Segment Start: MATERIAL FOR THE TASK
Lemma wp_mark_words n k : forall i st h (Q : gc_stack -> heap_t -> Prop) a, heap_areas_ok h -> areas h !! k = Some a -> 0 <= i ->
  i + Z.of_nat n <= Z.of_nat (length (pool a)) ->
  (forall st' h', pushed h h' st st' (fun m => exists j, i <= j < i + Z.of_nat n /\ word_target h k j m) -> Q st' h') ->
  wp (mark_words n k i st) h Q.
Proof.
  induction n as [|n IH]; intros i st h Q a Hok Ha Hi Hn HQ; cbn [mark_words].
  { apply wp_ret, HQ, pushed_none; [done|]. intros m (j & Hj & _). lia. }
  destruct (lookup_lt_is_Some_2 (pool a) (Z.to_nat i) ltac:(lia)) as [w Hw].
  apply wp_bind, (wp_get_word h k a Ha _ w); [done|done|]. apply wp_bind, wp_mark_child; [done|].
  intros st1 h1 Hp. pose proof (pu_remark _ _ _ _ _ Hp) as Hr. destruct (remark_area _ _ Hr _ _ Ha) as (a1 & Ha1 & Hs).
  destruct (same_fields _ _ Hs) as (_ & Hpool & _).
  apply (IH (i + 1) st1 h1 _ a1); [by eapply remark_ok|done|lia|rewrite Hpool; lia|].
  intros st2 h2 Hp2. apply HQ. eapply pushed_ext; [|by eapply pushed_trans]. intros m. cbn. split.
  - intros [[Hres Hh]|(j & Hj & Ht)].
    + exists i. split; [lia|]. exists a, w. done.
    + exists j. split; [lia|]. by apply (remark_word_target _ _ Hr Hok) in Ht.
  - intros (j & Hj & Ht). destruct (Z.eq_dec j i) as [->|Hne].
    + left. destruct Ht as (a' & w' & Ha' & _ & Hw' & Hres & Hh). simplify_eq. done.
    + right. exists j. split; [lia|]. by apply (remark_word_target _ _ Hr Hok).
Qed.

Lemma wp_mark_block h k a b st (Q : gc_stack -> heap_t -> Prop) : heap_areas_ok h -> areas h !! k = Some a -> 0 <= b < n_blocks_of a ->
  (forall st' h', pushed h h' st st' (points h (k, b)) -> Q st' h') -> wp (mark_block k b st) h Q.
Proof.
  intros Hok Ha Hb HQ. pose proof (area_of _ _ _ Hok Ha) as Hoka. unfold mark_block, WORDS_PER_BLOCK, BYTES_PER_BLOCK.
  apply wp_bind, (wp_chain_length h k a Ha Hoka); [done|]. intros n Hc. pose proof Hc as (Hn & Hbn & _ & _).
  destruct (ao_end _ Hoka) as [He _]. pose proof (ao_pool _ Hoka) as Hp.
  apply wp_bind, (wp_get_area h k a Ha). apply wp_bind, wp_assert; [lia|].
  apply (wp_mark_words _ _ _ _ _ _ a); [done|done|lia|lia|]. intros st' h' Hpu. apply HQ. eapply pushed_ext; [|exact Hpu].
  intros m. split.
  - intros (j & Hj & Ht). exists a, n, j. cbn. split; [done|]. split; [done|]. split; [lia|done].
  - intros (a' & len & j & Ha' & Hc' & Hj & Ht). cbn in *. simplify_eq. rewrite (chain_unique _ _ _ _ Hc' Hc) in Hj.
    exists j. split; [lia|done].
Qed.

(** ** A subtree *)

(** What tracing from the marked node [n0] has done. *)
Record traced (h h' : heap_t) (n0 : node) : Prop := {
  tr_remark : remark h h';
  tr_heads : (heads h' <= heads h)%nat;
  tr_reach m : marked h' m -> marked h m \/ reach h (eq n0) m;
  tr_closed : gc_stack_overflow h' = false -> gc_stack_overflow h = false /\
    forall m m', m = n0 \/ marked h' m /\ ~ marked h m -> points h m m' -> marked h' m';
  tr_overflow : gc_stack_overflow h' = true -> gc_stack_overflow h = true \/ (heads h' < heads h)%nat }.

(** At the head of the loop: [c] is the block taken, [st] the stack. *)
Record tracing (h : heap_t) (n0 : node) (c : node) (st : gc_stack) (s : heap_t) : Prop := {
  tg_remark : remark h s;
  tg_heads : (heads s + length st <= heads h)%nat;
  tg_current : marked s c /\ reach h (eq n0) c;
  tg_stack m : m ∈ st -> marked s m /\ reach h (eq n0) m;
  tg_reach m : marked s m -> marked h m \/ reach h (eq n0) m;
  tg_closed : gc_stack_overflow s = false -> gc_stack_overflow h = false /\
    forall m, m = n0 \/ marked s m /\ ~ marked h m -> m = c \/ m ∈ st \/ forall m', points h m m' -> marked s m';
  tg_overflow : gc_stack_overflow s = true -> gc_stack_overflow h = true \/ (heads s < heads h)%nat }.

Lemma marked_nonneg h n : marked h n -> 0 <= n.2.
Proof. intros [(a & _ & Hb) _]. lia. Qed.

Lemma marked_dec h n : marked h n \/ ~ marked h n.
Proof.
  unfold marked, in_heap. destruct (areas h !! n.1) as [a|] eqn:Ha.
  - destruct (decide (0 <= n.2 < n_blocks_of a)) as [Hb|Hb]; [|right; intros [(a' & [= <-] & H) _]; done].
    destruct (decide (kind h n = AT_MARK)); [left; split; [by exists a|done]|right; tauto].
  - right. intros [(a & [=] & _) _].
Qed.

(** One block taken and looked at. *)
Lemma tracing_step h n0 c st s st1 s1 : heap_areas_ok h -> tracing h n0 c st s -> pushed s s1 st st1 (points s c) ->
  remark h s1 /\ (heads s1 + length st1 <= heads h)%nat /\ (heads s1 + length st1 <= heads s + length st)%nat /\
  (forall m, m ∈ st1 -> marked s1 m /\ reach h (eq n0) m) /\ (forall m, marked s1 m -> marked h m \/ reach h (eq n0) m) /\
  (gc_stack_overflow s1 = false -> gc_stack_overflow h = false /\
    forall m, m = n0 \/ marked s1 m /\ ~ marked h m -> m ∈ st1 \/ forall m', points h m m' -> marked s1 m') /\
  (gc_stack_overflow s1 = true -> gc_stack_overflow h = true \/ (heads s1 < heads h)%nat).
Proof.
  intros Hok [Hr Hh [Hcm Hcr] Hst Hre Hcl Hov] [Hr1 (new & -> & Hcount & Hnew) Hd Ho Hc Hf].
  pose proof (marked_nonneg _ _ Hcm) as Hc0.
  assert (forall m, points s c m -> reach h (eq n0) m) as Hchild.
  { intros m Hp. eapply reach_step; [exact Hcr|]. by apply (remark_points _ _ Hr Hok) in Hp. }
  assert (forall m, marked s1 m -> marked h m \/ reach h (eq n0) m) as Hre1.
  { intros m Hm. destruct (Ho _ Hm) as [Hms|Hp]; [by apply Hre|right; by apply Hchild]. }
  split; [by eapply remark_trans|]. split; [rewrite length_app; lia|]. split; [rewrite length_app; lia|]. split; [|split; [done|split]].
  - intros m [Hm|Hm]%elem_of_app.
    + destruct (Hnew _ Hm) as [Hm1 Hms]. split; [done|]. destruct (Ho _ Hm1) as [?|Hp]; [done|]. by apply Hchild.
    + destruct (Hst _ Hm) as [Hms Hmr]. split; [by apply (remark_marked s)|done].
  - intros Hof. destruct (Hc Hof) as [Hofs Hcomp]. destruct (Hcl Hofs) as [Hofh Hclo]. split; [done|].
    intros m Hm.
    assert (m ∈ st \/ m = c \/ (forall m', points h m m' -> marked s m') \/ m ∈ new ++ st) as Hcase.
    { destruct Hm as [->|[Hm1 Hmh]]; [destruct (Hclo n0 ltac:(by left)) as [|[|]]; auto|].
      destruct (Hcomp _ Hm1) as [Hms|Hin]; [|auto]. destruct (Hclo m ltac:(by right)) as [|[|]]; auto. }
    destruct Hcase as [Hin|[->|[Hp|Hin]]].
    + left. apply elem_of_app. by right.
    + right. intros m' Hp. apply Hd. by apply (remark_points _ _ Hr Hok).
    + right. intros m' Hpm. apply (remark_marked s); [done|]. by apply Hp.
    + by left.
  - intros Hof. destruct (Hf Hof) as [Hofs|?]; [|right; lia]. destruct (Hov Hofs); [by left|right; lia].
Qed.

Lemma wp_gc_mark_subtree h k b (Q : unit -> heap_t -> Prop) : heap_areas_ok h -> marked h (k, b) ->
  (forall h', traced h h' (k, b) -> Q tt h') -> wp (gc_mark_subtree k b) h Q.
Proof.
  intros Hok Hm HQ. unfold gc_mark_subtree. apply wp_bind, wp_gets.
  apply (wp_loop_idx (fun j l s => tracing h (k, b) l.1 l.2 s /\ j = (heads s + length l.2)%nat)) with (k := heads h).
  - intros j [[k1 b1] st] s [Hinv ->]. cbn [fst snd] in *. pose proof Hinv as [Hr Hh [[(a & Ha & Hb) _] Hcr] _ _ _ _]. cbn in Ha, Hb.
    pose proof (remark_ok _ _ Hr) as Hoks. apply wp_bind, (wp_mark_block s k1 a b1); [done|done|done|].
    intros st1 s1 Hp. destruct (tracing_step _ _ _ _ _ _ _ Hok Hinv Hp) as (Hr1 & Hh1 & Hdec & Hst1 & Hre1 & Hcl1 & Hov1).
    destruct st1 as [|[k2 b2] st2].
    + apply wp_ret, HQ. split; [done|cbn in Hh1; lia|done| |done].
      intros Hof. destruct (Hcl1 Hof) as [Hofh Hclo]. split; [done|]. intros m m' Hmm Hpt. destruct (Hclo m Hmm) as [Hin|Hall]; [by apply elem_of_nil in Hin|by apply Hall].
    + apply wp_ret. exists (heads s1 + length st2)%nat. cbn [length] in *. split; [lia|]. split; [|done]. split; cbn [fst snd].
      * done.
      * lia.
      * apply Hst1, list_elem_of_here.
      * intros m Hin. apply Hst1. by apply list_elem_of_further.
      * done.
      * intros Hof. destruct (Hcl1 Hof) as [Hofh Hclo]. split; [done|]. intros m Hmm. destruct (Hclo m Hmm) as [Hin|Hall]; [|auto].
        apply elem_of_cons in Hin. tauto.
      * done.
  - split; [|by rewrite Nat.add_0_r]. split.
    + by apply remark_refl.
    + cbn. lia.
    + split; [done|by apply reach_root].
    + intros m Hin. by apply elem_of_nil in Hin.
    + by left.
    + intros Hof. split; [done|]. intros m [->|[? ?]]; [by left|done].
    + by left.
  - pose proof (heads_bound h Hok). unfold mark_fuel. lia.
Qed.

(** ** Roots, and tracing again after an overflow *)

Lemma reach_in_heap h R n : heap_areas_ok h -> (forall m, R m -> in_heap h m) -> reach h R n -> in_heap h n.
Proof.
  intros Hok HR Hn. destruct Hn as [n Hn|n m Hn Hp]; [by apply HR|].
  destruct Hp as (a & len & j & _ & _ & _ & (a1 & w & _ & _ & _ & Hres & _)). by eapply resolve_in_heap.
Qed.

Lemma reach_remark h h' R n : heap_areas_ok h -> remark h h' -> (forall m, R m -> in_heap h m) -> reach h' R n -> reach h R n.
Proof.
  intros Hok Hr HR. induction 1 as [n Hn|n m Hn IH Hp]; [by apply reach_root|]. eapply reach_step; [exact IH|].
  apply (remark_points _ _ Hr Hok); [|done]. apply (reach_in_heap _ _ _ Hok HR) in IH as (a & _ & Hb). lia.
Qed.

Lemma reach_mono h (R R' : node -> Prop) n : (forall m, R m -> reach h R' m) -> reach h R n -> reach h R' n.
Proof. intros HR. induction 1 as [n Hn|n m Hn IH Hp]; [by apply HR|]. by eapply reach_step. Qed.

(** What a part of the mark phase has done: the nodes of [R] are marked, what is
    marked newly is reachable from them, and (without an overflow) the children
    of the newly marked nodes and of those in [D] are marked. *)
Record marks (h h' : heap_t) (R D : node -> Prop) : Prop := {
  mk_in m : R m -> in_heap h m;
  mk_remark : remark h h';
  mk_heads : (heads h' <= heads h)%nat;
  mk_reach m : marked h' m -> marked h m \/ reach h R m;
  mk_done m : R m -> marked h' m;
  mk_closed : gc_stack_overflow h' = false -> gc_stack_overflow h = false /\
    forall m m', D m \/ marked h' m /\ ~ marked h m -> points h m m' -> marked h' m';
  mk_overflow : gc_stack_overflow h' = true -> gc_stack_overflow h = true \/ (heads h' < heads h)%nat }.

Lemma marks_none h R : heap_areas_ok h -> (forall m, R m -> marked h m) -> marks h h R (fun _ => False).
Proof.
  intros Hok HR. split; auto.
  - intros m Hm. by apply HR.
  - by apply remark_refl.
  - intros Hof. split; [done|]. intros m m' [[]|[? ?]]; done.
Qed.

Lemma marks_trans h1 h2 h3 R1 R2 D1 D2 : heap_areas_ok h1 -> marks h1 h2 R1 D1 -> marks h2 h3 R2 D2 -> (forall m, D1 m -> in_heap h1 m) ->
  (forall m, D2 m -> in_heap h1 m) -> marks h1 h3 (fun m => R1 m \/ R2 m) (fun m => D1 m \/ D2 m).
Proof.
  intros Hok [I1 M1 L1 A1 N1 C1 O1] [I2 M2 L2 A2 N2 C2 O2] HD1 HD2.
  assert (forall m, R2 m -> in_heap h1 m) as I2' by (intros m Hm; by apply (remark_in_heap _ _ M1), I2).
  split.
  - intros m [Hm|Hm]; auto.
  - by eapply remark_trans.
  - lia.
  - intros m Hm. destruct (A2 _ Hm) as [Hm2|Hr].
    + destruct (A1 _ Hm2) as [?|Hr]; [by left|]. right. eapply reach_mono; [|exact Hr]. intros x Hx. apply reach_root. by left.
    + right. apply (reach_remark h1 h2) in Hr; [|done|done|done]. eapply reach_mono; [|exact Hr]. intros x Hx. apply reach_root. by right.
  - intros m [Hm|Hm]; [by apply (remark_marked h2), N1|by apply N2].
  - intros Hof. destruct (C2 Hof) as [Hof2 HC2]. destruct (C1 Hof2) as [Hof1 HC1]. split; [done|].
    assert (forall m m', D2 m \/ marked h3 m /\ ~ marked h2 m -> points h1 m m' -> marked h3 m') as H2.
    { intros m m' Hm Hp. apply (HC2 m); [done|]. apply (remark_points _ _ M1 Hok); [|done].
      destruct Hm as [Hm|[Hm _]]; [destruct (HD2 _ Hm) as (? & _ & ?); lia|by eapply marked_nonneg]. }
    intros m m' [[Hm|Hm]|[Hm Hm1]] Hp.
    + apply (remark_marked h2); [done|]. by apply (HC1 m m' (or_introl Hm)).
    + apply (H2 m m'); [by left|done].
    + destruct (marked_dec h2 m) as [Hm2|Hm2]; [|by apply (H2 m m'); [right|]].
      apply (remark_marked h2); [done|]. apply (HC1 m m'); [by right|done].
  - intros Hof. destruct (O2 Hof) as [Hof2|?]; [|right; lia]. destruct (O1 Hof2); [by left|right; lia].
Qed.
Segment End: MATERIAL FOR THE TASK
**TASK DESCRIPTION:**
Using the entries above, repeat only the lines from the one containing "tg_stack m : m" through the one containing "destruct (decide (kind", end lines included.

**OUTPUT:**
  tg_stack m : m ∈ st -> marked s m /\ reach h (eq n0) m;
  tg_reach m : marked s m -> marked h m \/ reach h (eq n0) m;
  tg_closed : gc_stack_overflow s = false -> gc_stack_overflow h = false /\
    forall m, m = n0 \/ marked s m /\ ~ marked h m -> m = c \/ m ∈ st \/ forall m', points h m m' -> marked s m';
  tg_overflow : gc_stack_overflow s = true -> gc_stack_overflow h = true \/ (heads s < heads h)%nat }.

Lemma marked_nonneg h n : marked h n -> 0 <= n.2.
Proof. intros [(a & _ & Hb) _]. lia. Qed.

Lemma marked_dec h n : marked h n \/ ~ marked h n.
Proof.
  unfold marked, in_heap. destruct (areas h !! n.1) as [a|] eqn:Ha.
  - destruct (decide (0 <= n.2 < n_blocks_of a)) as [Hb|Hb]; [|right; intros [(a' & [= <-] & H) _]; done].
    destruct (decide (kind h n = AT_MARK)); [left; split; [by exists a|done]|right; tauto].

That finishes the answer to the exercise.